1.6 KiB
1.6 KiB
VTK-m Worklets now execute on Cuda using grid stride loops
Previously VTK-m Worklets used what is referred to as a monolithic kernel pattern for worklet execution. This assumes a single large grid of threads to process an entire array in a single pass. This resulted in launches that looked like:
template<typename F>
void TaskSingular(F f, vtkm::Id end)
{
const vtkm::Id index = static_cast<vtkm::Id>(blockDim.x * blockIdx.x + threadIdx.x);
if (index < end)
{
f(index);
}
}
Schedule1DIndexKernel<TaskSingular><<<totalBlocks, 128, 0, cudaStreamPerThread>>>(
functor, numInstances);
This was problematic as it had the drawbacks of:
- Not being able to reuse any infrastructure between kernel executions.
- Harder to tune performance based on the current hardware.

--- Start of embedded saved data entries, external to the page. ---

(* ===== verification/InsertAgree.v ===== *)
(** * Inserting a new key, wherever its place is, with both libraries

    The three kinds of place of a new key (a bitmap node without the child, the
    leaf of another key, the inside of a jump node) put together, and the
    agreement of the insertions of main.c and main_vectorized.c. *)

From S2P Require Import Prelude VectorLib Entry KeyObject State Symbols Hashing Atomics Table Contents Finger Insert Api Lookup Order Linked Place Scalar Vectorized Sample IterSpec Dictionary InsertSpec TreeInsert NewLeaf Inserted JumpTree Room AddEntry SplitJump SplitNodes SplitKey NewKey JumpSpec.
From stdpp Require Import base list gmap.
From Stdlib Require Import ZArith Lia Bool.

#[local] Open Scope Z_scope.

(** The bucket pairs of the new entries have room. *)
Definition room_for (s : state) (n : tnode) (o : ct_kv) : bool :=
  let sym := symbol_at (kv_key o) in
  let hash k := prefix_hash_of (trie s) (kv_key o) k in
  match tplace n sym 0 with
  | at_bitmap d => pair_has_room (trie s) (hash (S (Z.to_nat d)))
  | at_leaf old k =>
      bool_decide (is_Some (kv_mem s !! old)) &&
      rooms (trie s) [] (split_hashes s (kv_symbol (kv_mem s) old) sym k (hash (Z.to_nat k)))
  | in_jump k =>
      match left_jump n sym 0 with
      | Some (syms, d) =>
          rooms (trie s) [] (cut_hashes (trie s) (hash (Z.to_nat k)) syms d ++
            [accumulate_hash (trie s) (hash (Z.to_nat k)) (sym k)])
      | None => false
      end
  end.

(** The trie after the insertion. *)
Definition trie_after (s : state) (n : tnode) (kv : Z) (o : ct_kv) : tnode :=
  let sym := symbol_at (kv_key o) in
  tinsert (kv_mem s) (match tplace n sym 0 with in_jump _ => tsplit n sym 0 | _ => n end) sym 0 kv.

Section insertion.
Context `{Env}.
Hypothesis ambient_ok : forall a, is_byte (ambient_byte a).
Hypothesis garbage_ok : entry_ok garbage_entry.
Hypothesis two_attempts : (1 < retry_fuel)%nat.
Variables (s : state) (n : tnode) (L : list leaf_ref) (kv : Z) (o : ct_kv).
Hypothesis s_rep : ordered_rep s n L.
Hypothesis s_owned : owned (trie s).
Hypothesis s_plain : plain_children (trie s).
Hypothesis s_unlocked : unlocked (trie s).
Hypothesis kv_at : kv_mem s !! kv = Some o.
Hypothesis o_ok : kv_ok o.
Hypothesis o_short : key_size o <= 255.
Hypothesis canonical : canonical_address kv.
Hypothesis new_key : tlookup (kv_mem s) n (kv_key o) = None.
Hypothesis has_room : room_for s n o = true.

Let n_ok : trie_ok (kv_mem s) n [] := tr_ok _ _ (or_rep _ _ _ s_rep).

(** The state after an insertion. *)
Record inserted (s' : state) : Prop := mk_inserted {
  is_rep : exists L', ordered_rep s' (trie_after s n kv o) L';
  is_owned : owned (trie s');
  is_unlocked : unlocked (trie s');
  is_locks : lock_mgr s' = [];
  is_mem : kv_mem s' = kv_mem s;
}.

Lemma insert_anywhere `{BucketLaws} : exists s', ct_insert kv s = Ret S_OK s' /\ inserted s'.
Proof.
  pose proof (absent_lookup (kv_mem s) o n n_ok new_key) as Hab. pose proof has_room as Hroom. unfold room_for in Hroom.
  destruct (tplace n (symbol_at (kv_key o)) 0) as [old k|k|d] eqn:Ep.
  - apply andb_prop in Hroom as [Hoe Hroom]. apply bool_decide_eq_true in Hoe as [oe Hoe].
    destruct (insert_split_internal ambient_ok garbage_ok s n L s_rep s_owned s_unlocked kv o old k oe kv_at o_ok o_short canonical
      Hoe (Hab oe Hoe) Ep Hroom false) as (s' & X & x & y1 & y2 & Y & E & [_ _ Hrep Ho [Hu Hl] Hm]).
    exists s'. split; [exact (ct_insert_created ltac:(lia) s s' kv o kv_at o_ok o_short E)|].
    split; try assumption. exists (X ++ y1 :: y2 :: Y). unfold trie_after. now rewrite Ep.
  - destruct (left_jump n (symbol_at (kv_key o)) 0) as [[syms d]|] eqn:Ej; [|discriminate].
    destruct (insert_at_jump ambient_ok garbage_ok s n L s_rep s_owned s_plain s_unlocked o k syms d o_ok o_short Ep Ej Hroom
      kv kv_at canonical two_attempts) as (s' & E & [Hm (X & y & Y & _ & _ & Hrep) Ho [Hu Hl]]).
    exists s'. split; [exact (ct_insert_retried ltac:(lia) s s' kv o kv_at o_ok o_short E)|].
    split; try assumption. exists (X ++ y :: Y). unfold trie_after. now rewrite Ep.
  - destruct (insert_new_internal ambient_ok ltac:(lia) garbage_ok s n L s_rep s_owned s_unlocked kv o d kv_at o_ok o_short canonical
      Ep Hroom false) as (s' & E & [Hm (X & y & Y & _ & _ & Hrep) Ho [Hu Hl]]).
    exists s'. split; [exact (ct_insert_created ltac:(lia) s s' kv o kv_at o_ok o_short E)|].
    split; try assumption. exists (X ++ y :: Y). unfold trie_after. now rewrite Ep.
Qed.

(** What lookups find in the trie after the insertion. *)
Lemma trie_after_lookup bytes :
  tlookup (kv_mem s) (trie_after s n kv o) bytes =
  if decide (bytes = kv_key o) then Some kv else tlookup (kv_mem s) n bytes.
Proof.
  pose proof (absent_lookup (kv_mem s) o n n_ok new_key) as Hab. unfold trie_after.
  destruct (tplace n (symbol_at (kv_key o)) 0) as [old k|k|d] eqn:Ep.
  - apply (tinsert_lookup (kv_mem s) kv o kv_at o_ok o_short); [exact n_ok|now rewrite Ep].
  - rewrite (tinsert_lookup (kv_mem s) kv o kv_at o_ok o_short); [now rewrite (tsplit_lookup _ _ _ _ n_ok)|now apply tsplit_ok|].
    now rewrite (tsplit_place _ _ _ _ _ _ n_ok Ep).
  - apply (tinsert_lookup (kv_mem s) kv o kv_at o_ok o_short); [exact n_ok|now rewrite Ep].
Qed.

Lemma lookup_inserted `{BucketLaws} s' bytes :
  inserted s' -> bytes_ok bytes -> Z.of_nat (length bytes) <= 255 ->
  ct_lookup bytes s' = Ret (if decide (bytes = kv_key o) then Some kv else tlookup (kv_mem s) n bytes) s'.
Proof.
  intros [[L' Hr] _ _ Hl Hm] Hb Hlen. rewrite (ct_lookup_spec ambient_ok s' _ bytes (or_rep _ _ _ Hr) Hb Hlen), Hm, trie_after_lookup.
  f_equal. destruct s'. cbn in Hl. now subst.
Qed.

End insertion.

(** ** The property *)

(** C28. The two libraries insert alike: when the table stores the trie [n] and
    the bucket pairs of the new entries have room, [ct_insert] of main.c and of
    main_vectorized.c, with AVX-512 and without, both put any new key of at
    most 255 bytes into the trie, whether its place is a bitmap node, the leaf
    of another key or the inside of a jump node. Both tables then store the same trie,
    no lock is held, and every lookup gives the same answer in both: the new
    object for its key, and for all other keys what was found before. *)
Theorem insert_libraries_agree `{Env} has_avx512 s n L kv o :
  ordered_rep s n L -> owned (trie s) -> plain_children (trie s) -> unlocked (trie s) ->
  kv_mem s !! kv = Some o -> kv_ok o -> key_size o <= 255 -> canonical_address kv ->
  tlookup (kv_mem s) n (kv_key o) = None -> room_for s n o = true ->
  entry_ok garbage_entry -> (forall a, is_byte (ambient_byte a)) -> (1 < retry_fuel)%nat ->
  exists s1 s2 n', @Api.ct_insert scalar_ops _ kv s = Ret S_OK s1 /\ VectorLib.ct_insert has_avx512 kv s = Ret S_OK s2 /\
    trie_rep s1 n' /\ trie_rep s2 n' /\ unlocked (trie s1) /\ unlocked (trie s2) /\
    forall bytes, bytes_ok bytes -> Z.of_nat (length bytes) <= 255 ->
      exists before, @Api.ct_lookup scalar_ops _ bytes s = Ret before (set_lock_mgr [] s) /\
        let found := if decide (bytes = kv_key o) then Some kv else before in
        @Api.ct_lookup scalar_ops _ bytes s1 = Ret found s1 /\ VectorLib.ct_lookup has_avx512 bytes s2 = Ret found s2.
Proof.
  intros Hr Hown Hpl Hun Hkv Ho Hs Hc Hnew Hroom Hg Ha Hf.
  destruct (insert_anywhere Ha Hg Hf s n L kv o Hr Hown Hpl Hun Hkv Ho Hs Hc Hnew Hroom (H1 := scalar_laws)) as (s1 & E1 & I1).
  destruct (insert_anywhere Ha Hg Hf s n L kv o Hr Hown Hpl Hun Hkv Ho Hs Hc Hnew Hroom (H1 := vectorized_laws has_avx512)) as (s2 & E2 & I2).
  exists s1, s2, (trie_after s n kv o). split; [exact E1|]. split; [exact E2|].
  destruct (is_rep _ _ _ _ _ I1) as [L1 R1]. destruct (is_rep _ _ _ _ _ I2) as [L2 R2].
  split; [exact (or_rep _ _ _ R1)|]. split; [exact (or_rep _ _ _ R2)|]. split; [apply I1|]. split; [apply I2|].
  intros bytes Hb Hl. exists (tlookup (kv_mem s) n bytes). split; [exact (ct_lookup_spec Ha s n bytes (or_rep _ _ _ Hr) Hb Hl)|]. split.
  - now apply (lookup_inserted Ha s n L kv o Hr Hkv Ho Hs Hnew s1 bytes I1).
  - now apply (lookup_inserted Ha s n L kv o Hr Hkv Ho Hs Hnew s2 bytes I2 (H1 := vectorized_laws has_avx512)).
Qed.

(** ** At a concrete input *)

(** The key that leaves a jump node of the sample trie, inserted by both. *)
Lemma insert_libraries_agree_witness :
  exists s1 s2, @Api.ct_insert scalar_ops sample_env (sample_address 5) five_of_leaving = Ret S_OK s1 /\
    @VectorLib.ct_insert sample_env true (sample_address 5) five_of_leaving = Ret S_OK s2 /\
    @Api.ct_lookup scalar_ops sample_env [1; 2; 128] s1 = Ret (Some (sample_address 5)) s1 /\
    @VectorLib.ct_lookup sample_env true [1; 2; 128] s2 = Ret (Some (sample_address 5)) s2 /\
    @VectorLib.ct_lookup sample_env true [1; 2; 3] s2 = Ret (Some (sample_address 0)) s2.
Proof.
  assert (Hrep : ordered_rep five_of_leaving (state_trie 40 five_of_leaving) (state_leaves 40 five_of_leaving)).
  { apply ordered_rep_okb_ok. vm_compute. reflexivity. }
  pose proof (tr_table _ _ (or_rep _ _ _ Hrep)) as Ht.
  destruct (@insert_libraries_agree sample_env true five_of_leaving (state_trie 40 five_of_leaving) (state_leaves 40 five_of_leaving)
    (sample_address 5) leaving_kv) as (s1 & s2 & n' & E1 & E2 & _ & _ & _ & _ & Hlook).
  - exact Hrep.
  - apply ownedb_ok; [exact Ht|]. vm_compute. reflexivity.
  - apply plain_childrenb_ok; [exact Ht|]. vm_compute. reflexivity.
  - apply unlocked_check. vm_compute. reflexivity.
  - vm_compute. reflexivity.
  - repeat split; try discriminate; try reflexivity. apply bytes_ok_check. reflexivity.
  - discriminate.
  - left. split; [discriminate|reflexivity].
  - vm_compute. reflexivity.
  - vm_compute. reflexivity.
  - apply entry_ok_check. reflexivity.
  - exact sample_ambient.
  - cbn. lia.
  - exists s1, s2. split; [exact E1|]. split; [exact E2|].
    destruct (Hlook [1; 2; 128]) as (r & _ & H1 & H2); [apply bytes_ok_check; reflexivity|discriminate|].
    rewrite decide_True in H1, H2 by done. split; [exact H1|]. split; [exact H2|].
    destruct (Hlook [1; 2; 3]) as (r' & Er & _ & H3); [apply bytes_ok_check; reflexivity|discriminate|].
    rewrite decide_False in H3 by done. rewrite H3.
    enough (@Api.ct_lookup scalar_ops sample_env [1; 2; 3] five_of_leaving = Ret (Some (sample_address 0)) (set_lock_mgr [] five_of_leaving)) as E; [congruence|].
    vm_compute. reflexivity.
Defined.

The solution was to move to a grid stride loop strategy with a block size based off the number of SM's on the executing GPU. The result is something that looks like:
template<typename F>
void TaskStrided(F f, vtkm::Id end)
{
const vtkm::Id start = blockIdx.x * blockDim.x + threadIdx.x;
const vtkm::Id inc = blockDim.x * gridDim.x;
for (vtkm::Id index = start; index < end; index += inc)
{
f(index);
}
}
Schedule1DIndexKernel<TaskStrided><<<32*numSMs, 128, 0, cudaStreamPerThread>>>(
functor, numInstances);
With a loop stride equal to grid size we maintain the optimal memory coalescing patterns as we had with the monolithic version. These changes also allow VTK-m to optimize TaskStrided so that it can reuse infrastructure between iterations.